How To Succeed In Wearable Tech—Lessons From GoPro And Pebble
Wearable technology is still more hype than bona fide trend, but that hasn't slowed down companies around the world who desperately want to know what makes people want to slap gadgets on their bodies. Some advice from the folks who have actually had hits in this space might be in order.
The founders of GoPro and Pebble were happy to oblige on Wednesday at the TechCrunch Disrupt conference. Read on and learn.
If there's one thing GoPro creator Nicholas Woodman is proudest of, it's the Red Bull Stratos space jump by Felix Baumgartner last year. "He was standing on the edge of existence, jumping back down to Earth," Woodman said of Baumgartner's leap from more than 128,000 feet in the air. The skydiver had a GoPro body cam strapped on under his visor, recording his first person point of view as he broke the sound barrier. This year, the camera company joined the Red Bull Signature Series—an NBC extreme-sports show—as an official partner.
The pre-release Google Glass can only dream of such achievements at this point. (Though Glass has made its bones with at least one extreme stunt of its own.) Maybe that's why Woodman—who made Forbes' billionaires list earlier this year—isn't sweating over his would-be wearable tech competitor.
Woodman also notes that Glass can only record from one vantage point. "Devices like Glass will do a terrific job of capturing the first-person perspective," he said. But that's just one of numerous possibilities, he added. Since GoPro mounts practically anywhere, it can record from numerous vantage points—whether lashed onto a boat in the ocean, a race car driver's dashboard or a stratospheric skydiver.
Fred Armisen's brilliant Saturday Night Live sketch of a tech reporter covering Google Glass pokes fun at the device, spawning other comedy videos that underscore the limitations of using it to record objects, people and events.

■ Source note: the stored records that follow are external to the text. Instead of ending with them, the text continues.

(** The [data] of the [booking.update] of [confirmBooking]. *)
Definition confirmRow (details : PaymentDetails) (now : Z) (b : Booking.t)
  : Booking.t :=
  Booking.mk (Booking.bookingNumber b) (Booking.userId b)
    BookingStatus.CONFIRMED PaymentStatus.CAPTURED (Booking.createdAt b)
    (Booking.target b) (Booking.contact b) (Booking.amounts b)
    (Booking.mkPayment
       (Some (pd_paidAmount details))
       (orKeep (pd_razorpayOrderId details)
               (Booking.razorpayOrderId (Booking.payment b)))
       (orKeep (pd_razorpayPaymentId details)
               (Booking.razorpayPaymentId (Booking.payment b)))
       (orKeep (pd_razorpaySignature details)
               (Booking.razorpaySignature (Booking.payment b)))
       (Some (pd_paymentMethod details))
       (Some now))
    (Booking.cancellation b).

(** The rows matched by the [seatHold.findFirst] of [confirmBooking]. *)
Definition activeHoldsOfUser (scheduleId userId : string) (st : Store)
  : list (string * SeatHold.t) :=
  map_to_list (filter (λ kv, SeatHold.scheduleId kv.2 = scheduleId ∧
                             SeatHold.heldBy kv.2 = userId ∧
                             SeatHold.status kv.2 = HoldStatus.ACTIVE)
                      (seatHold st)).

Definition convertHoldGlobally (holdId bookingId : string) (now : Z) : Bx bool :=
  λ db, let '(ok, st') := convertHoldToBooking holdId bookingId now (inventory db) in
        (inr ok, setInventory st' db).

Definition readInventory : Bx Store := λ db, (inr (inventory db), db).

Definition bookRoom (r : RoomInventory.t) : RoomInventory.t :=
  RoomInventory.mk (RoomInventory.isAvailable r)
    (RoomInventory.availableRooms r) (RoomInventory.heldRooms r - 1)
    (RoomInventory.bookedRooms r + 1) (RoomInventory.price r).

(** [confirmBooking]: no transaction; an exception leaves in place what
    the earlier statements wrote. *)
Definition confirmBooking (firstRow : FindFirst) (bookingId : string)
    (details : PaymentDetails) (now : Z) : Bx BookingResponse :=
  let+ booking := booking_update bookingId (confirmRow details now) in
  let target := Booking.target booking in
  let+ _ :=
    match Booking.category target, truthyString (Booking.busScheduleId target) with
    | BookingCategory.BUS, Some busScheduleId =>
        let+ st := readInventory in
        match firstRow (activeHoldsOfUser busScheduleId (Booking.userId booking) st) with
        | Some hold =>
            let+ _ := convertHoldGlobally hold.1 bookingId now in retB ()
        | None => retB ()
        end
    | _, _ => retB ()
    end in
  let+ _ :=
    match Booking.category target, truthyString (Booking.roomInventoryId target) with
    | BookingCategory.HOTEL, Some roomInventoryId =>
        roomInventory_update roomInventoryId bookRoom
    | _, _ => retB ()
    end in
  retB (responseOf bookingId booking).

(** *** Cancellation and refunds *)

(** [Math.max] of two numbers. *)
Definition Math_max (a b : Q) : Q := if Qle_bool a b then b else a.

(** [x || d] for an integer column: missing and 0 are falsy. *)
Definition orDefaultZ (x : option Z) (d : Z) : Z :=
  match x with
  | Some v => if bool_decide (v = 0) then d else v
  | None => d
  end.

(** [booking.flightSchedule?.fareRules] *)
Definition fareRulesOf (b : Booking.t) (db : Database) : option FareRules.t :=
  match Booking.flightScheduleId (Booking.target b) with
  | Some fid =>
      match flightSchedule (inventory db) !! fid with
      | Some _ => FlightExtra.fareRules (flightExtra db fid)
      | None => None
      end
  | None => None
  end.

(** [calculateCancellationRefund], at the time [now]. *)
Definition calculateCancellationRefund (bookingId : string) (now : Z)
    (db : Database) : string + CancellationResponse :=
  match booking db !! bookingId with
  | None => inl "Booking not found"
  | Some booking =>
      let bookingDate := Booking.createdAt booking in
      let hoursSinceBooking :=
        (inject_Z (now - bookingDate) / inject_Z (1000 * 60 * 60))%Q in
      let fareRules := fareRulesOf booking db in
      let freeCancellationHours :=
        orDefaultZ (fareRules ≫= FareRules.cancellationFreeWithinHours) 24 in
      let eligibleRefundAmount := numberOf (Booking.paidAmount (Booking.payment booking)) in
      let cancellationCharges :=
        if Qle_bool hoursSinceBooking (inject_Z freeCancellationHours)
        then 0%Q
        else
          let chargePercentage :=
            numberOf (fareRules ≫= FareRules.cancellationChargePercentage) in
          let chargeFixed :=
            numberOf (fareRules ≫= FareRules.cancellationChargeFixed) in
          Math_max (eligibleRefundAmount * chargePercentage / 100)%Q chargeFixed in
      let finalRefundAmount :=
        Math_max 0 (eligibleRefundAmount - cancellationCharges)%Q in
      inr (mkRefund eligibleRefundAmount cancellationCharges finalRefundAmount
                    (orDefaultZ (fareRules ≫= FareRules.refundProcessingDays) 7))
  end.

(** The [data] of the [booking.update] of [cancelBooking]. *)
Definition cancelRow (userId reason : string) (refund : CancellationResponse)
    (now : Z) (b : Booking.t) : Booking.t :=
  Booking.mk (Booking.bookingNumber b) (Booking.userId b)
    BookingStatus.CANCELLED (Booking.paymentStatus b) (Booking.createdAt b)
    (Booking.target b) (Booking.contact b) (Booking.amounts b) (Booking.payment b)
    (Booking.mkCancellation (Some now) (Some userId) (Some reason)
                            (Some (finalRefundAmount refund))).

Definition cancelSeats (passengers : list BookingPassenger.t) (s : BusSchedule.t)
  : BusSchedule.t :=
  let n := Z.of_nat (length passengers) in
  BusSchedule.mk (BusSchedule.route s) (BusSchedule.status s)
    (markSeats AVAILABLE (requestedSeatsOf (BookingPassenger.data <$> passengers))
               (BusSchedule.seatStatus s))
    (BusSchedule.availableSeats s + n)
    (BusSchedule.heldSeats s)
    (BusSchedule.bookedSeats s - n).

Definition freeRoom (r : RoomInventory.t) : RoomInventory.t :=
  RoomInventory.mk (RoomInventory.isAvailable r)
    (RoomInventory.availableRooms r + 1) (RoomInventory.heldRooms r)
    (RoomInventory.bookedRooms r - 1) (RoomInventory.price r).

Definition readPassengers (bookingId : string) : Bx (list BookingPassenger.t) :=
  λ db, (inr (passengersOf bookingId db), db).

Definition refundGlobally (bookingId : string) (now : Z) : Bx CancellationResponse :=
  λ db, (calculateCancellationRefund bookingId now db, db).

(** The callback given to [prisma.$transaction] in [cancelBooking]. *)
Definition cancelBookingTx (bookingId userId reason : string) (now : Z)
  : Bx (BookingResponse * CancellationResponse) :=
  let+ found := booking_findUnique bookingId in
  let+ passengers := readPassengers bookingId in
  match found with
  | None => throwB "Booking not found"
  | Some booking =>
      if negb (String.eqb (Booking.userId booking) userId)
      then throwB "Unauthorized to cancel this booking"
      else if bool_decide (Booking.status booking = BookingStatus.CANCELLED)
      then throwB "Booking is already cancelled"
      else if bool_decide (Booking.status booking = BookingStatus.COMPLETED)
      then throwB "Cannot cancel completed booking"
      else
        let target := Booking.target booking in
        let+ refund := refundGlobally bookingId now in
        let+ updatedBooking := booking_update bookingId (cancelRow userId reason refund now) in
        let+ _ := cancellationRequest_create
                    (CancellationRequest.mk bookingId "USER_INITIATED" userId reason
                       (eligibleRefundAmount refund) (cancellationCharges refund)
                       (finalRefundAmount refund) "APPROVED" "SYSTEM" now
                       (if Qle_bool (finalRefundAmount refund) 0
                        then "COMPLETED" else "PENDING")) in
        let+ _ :=
          match Booking.category target, truthyString (Booking.busScheduleId target) with
          | BookingCategory.BUS, Some busScheduleId =>
              let+ schedule := onInventory (busSchedule_findUnique busScheduleId) in
              match schedule with
              | Some _ =>
                  onInventory (busSchedule_update busScheduleId (cancelSeats passengers))
              | None => retB ()
              end
          | _, _ => retB ()
          end in
        let+ _ :=
          match Booking.category target, truthyString (Booking.flightScheduleId target) with
          | BookingCategory.AIRLINE, Some flightScheduleId =>
              flightSchedule_increment flightScheduleId
                (cabinClassField (Booking.cabinClass target))
                (- Z.of_nat (length passengers))
          | _, _ => retB ()
          end in
        let+ _ :=
          match Booking.category target, truthyString (Booking.roomInventoryId target) with
          | BookingCategory.HOTEL, Some roomInventoryId =>
              roomInventory_update roomInventoryId freeRoom
          | _, _ => retB ()
          end in
        retB (responseOf bookingId updatedBooking, refund)
  end.

Definition cancelBooking (bookingId userId reason : string) (now : Z)
    (db : Database)
  : (string + (BookingResponse * CancellationResponse)) * Database :=
  transactionB (cancelBookingTx bookingId userId reason now) db.

(** *** Vocabulary of the statements about bookings *)

(** The row that [createBusBooking] writes for a request on schedule [sid]
    whose first passenger is [first]. *)
Definition busBookingRow (userId : string) (data : CreateBookingRequest)
    (env : Environment) (db : Database) (sid : string) (first : PassengerInfo)
  : Booking.t :=
  newBooking userId env
    (Booking.mkTarget BookingCategory.BUS (Some sid) None None None None None None)
    first
    (calculatePricing (busBaseFare db sid)
       (inject_Z (Z.of_nat (length (rq_passengers data))))
       (addOnItemsOf (rq_addOns data)) (rq_couponCode data))
    (rq_addOns data).

(** The database [db] with one more booking, its passengers, and the
    inventory [st]. *)
Definition withBooking (id : string) (row : Booking.t)
    (rows : list BookingPassenger.t) (st : Store) (db : Database) : Database :=
  mkDb st (busBaseFare db) (flightExtra db) (roomInventory db)
       (<[id := row]> (booking db)) (bookingPassenger db ++ rows)
       (cancellationRequest db).

(** The arguments of the [holdSeats] call made by [createBusBooking]. *)
Definition bookingHold (userId sid : string) (data : CreateBookingRequest)
  : HoldSeatsParams :=
  mkParams sid (requestedSeatsOf (rq_passengers data)) userId BUS (Some 10).

(** Every passenger row belongs to a booking of the database. *)
Definition passengersHaveBooking (db : Database) : Prop :=
  ∀ p, p ∈ bookingPassenger db → BookingPassenger.bookingId p ∈ dom (booking db).

(** The rooms of a room inventory row, whatever their state. *)
Definition roomsOf (r : RoomInventory.t) : Z :=
  RoomInventory.availableRooms r + RoomInventory.heldRooms r
  + RoomInventory.bookedRooms r.

(** The database [db] with the booking row [id] replaced. *)
Definition setBooking (id : string) (row : Booking.t) (db : Database) : Database :=
  mkDb (inventory db) (busBaseFare db) (flightExtra db) (roomInventory db)
       (<[id := row]> (booking db)) (bookingPassenger db) (cancellationRequest db).

(** The inventory after the bus branch of [cancelBooking] ran for schedule
    [sid] and the passenger rows [passengers]. *)
Definition seatsCancelled (sid : string) (passengers : list BookingPassenger.t)
    (st : Store) : Store :=
  match busSchedule st !! sid with
  | Some s =>
      mkStore (<[sid := cancelSeats passengers s]> (busSchedule st))
              (flightSchedule st) (seatHold st)
  | None => st
  end.

(** *** Sample data of the booking service *)

Definition passengerOn (seat : option string) : PassengerInfo :=
  mkPassenger "Asha" "Rao" None None None None seat None None None None None None.

Definition busRequest (seats : list (option string)) : CreateBookingRequest :=
  mkRequest (Some "s1") None None None None None None (passengerOn <$> seats)
            None None.

Definition flightRequest (cabinClass : option CabinClass.t) (n : nat)
  : CreateBookingRequest :=
  mkRequest None (Some "f1") cabinClass None None None None
            (replicate n (passengerOn None)) None None.

Definition hotelRequest : CreateBookingRequest :=
  mkRequest None None None (Some "r1") (Some 1000) (Some 2000) (Some 1%Q)
            [passengerOn None] None None.

Definition sampleFareRules : FareRules.t :=
  FareRules.mk (Some 2) (Some 10%Q) (Some 300%Q) (Some 5).

Definition sampleFlightExtra : FlightExtra.t :=
  FlightExtra.mk "ACTIVE" 4000 6000 9000 15000 2 0 2 0 1 0 (Some sampleFareRules).

Definition sampleFlight : FlightSchedule.t :=
  FlightSchedule.mk (Flight.mk partnerOn) 3 1.

Definition sampleRoom : RoomInventory.t := RoomInventory.mk true 2 0 1 2500.

(** A database around the inventory [st], with one flight schedule "f1" and
    one room "r1", and no booking yet. *)
Definition databaseOf (st : Store) : Database :=
  mkDb (mkStore (busSchedule st) {[ "f1" := sampleFlight ]} (seatHold st))
       (λ _, 500%Q) (λ _, sampleFlightExtra) {[ "r1" := sampleRoom ]} ∅ [] [].

Definition clockAt (now : Z) : Environment := mkEnv now "20240101" "AB12".

Definition cardPayment (paid : Q) : PaymentDetails :=
  mkPaymentDetails (Some "order_1") (Some "pay_1") (Some "sig_1") "card" paid.

(** A partner that allows half of the seats to be held. *)
Definition partnerHalf : Partner.t := Partner.mk true (PctDecimal 50) None.

(** Four free seats, two of which may be held. *)
Definition roomyDb : Store :=
  mkStore {[ "s1" := scheduleOf 4 partnerHalf AVAILABLE 4 0 0 ]} ∅ ∅.

(** Seat 1 is BOOKED; two seats may be held. *)
Definition bookedSeatDb : Store :=
  mkStore {[ "s1" := scheduleOf 4 partnerHalf BOOKED 3 0 1 ]} ∅ ∅.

"Google Glass doesn't lend itself well to the world of GoPro, which is all about versatility," Woodman argued.
Mesh Into People's Lives
Eric Migicovsky (featured, above) knows a thing or two about versatility. His Pebble e-paper smartwatch features an intentionally simple design intended to let its apps shine. The approach worked. Pebble was widely reported as Kickstarter's most successful campaign, and the device's popularity is largely credited for sparking the current race to make our wrists smart.
See also: Why My Pebble Smartwatch Beats Samsung's Galaxy Gear, Hands Down
Not that Migicovsky intends to position the Pebble as a smartphone killer. "The best computer you have is the one sitting in your pocket," he said. "Pebble and smartwatches should be things that take advantage of that. They should also take advantage of other devices [sitting around your house]."
Interesting sentiment—especially since the smartwatch category's newest entrant, the Galaxy Gear, comes from a company that makes everything from mobile devices and TVs to refrigerators. But there are a few obstacles standing in Samsung's way, and those are exactly what Migicovsky wanted to call out.
"[A smartwatch] needs to mesh into your life; it needs to have a long battery life; and it needs to not be annoying," he explained. "It needs to just work in your life." Although Pebble has faced its own share of criticisms over late shipping on certain models, those jeers aren't inherent product flaws. Meanwhile, the chief complaints about the Galaxy Gear so far revolve around dismal battery life and a chunky girth that could get in users' way.
"These [are] overspec'ed machines," he continued, "but no one has really thought about how they fit into your life." That's what he thinks separates the Pebble. "It just works. That's the experience we really want to encourage."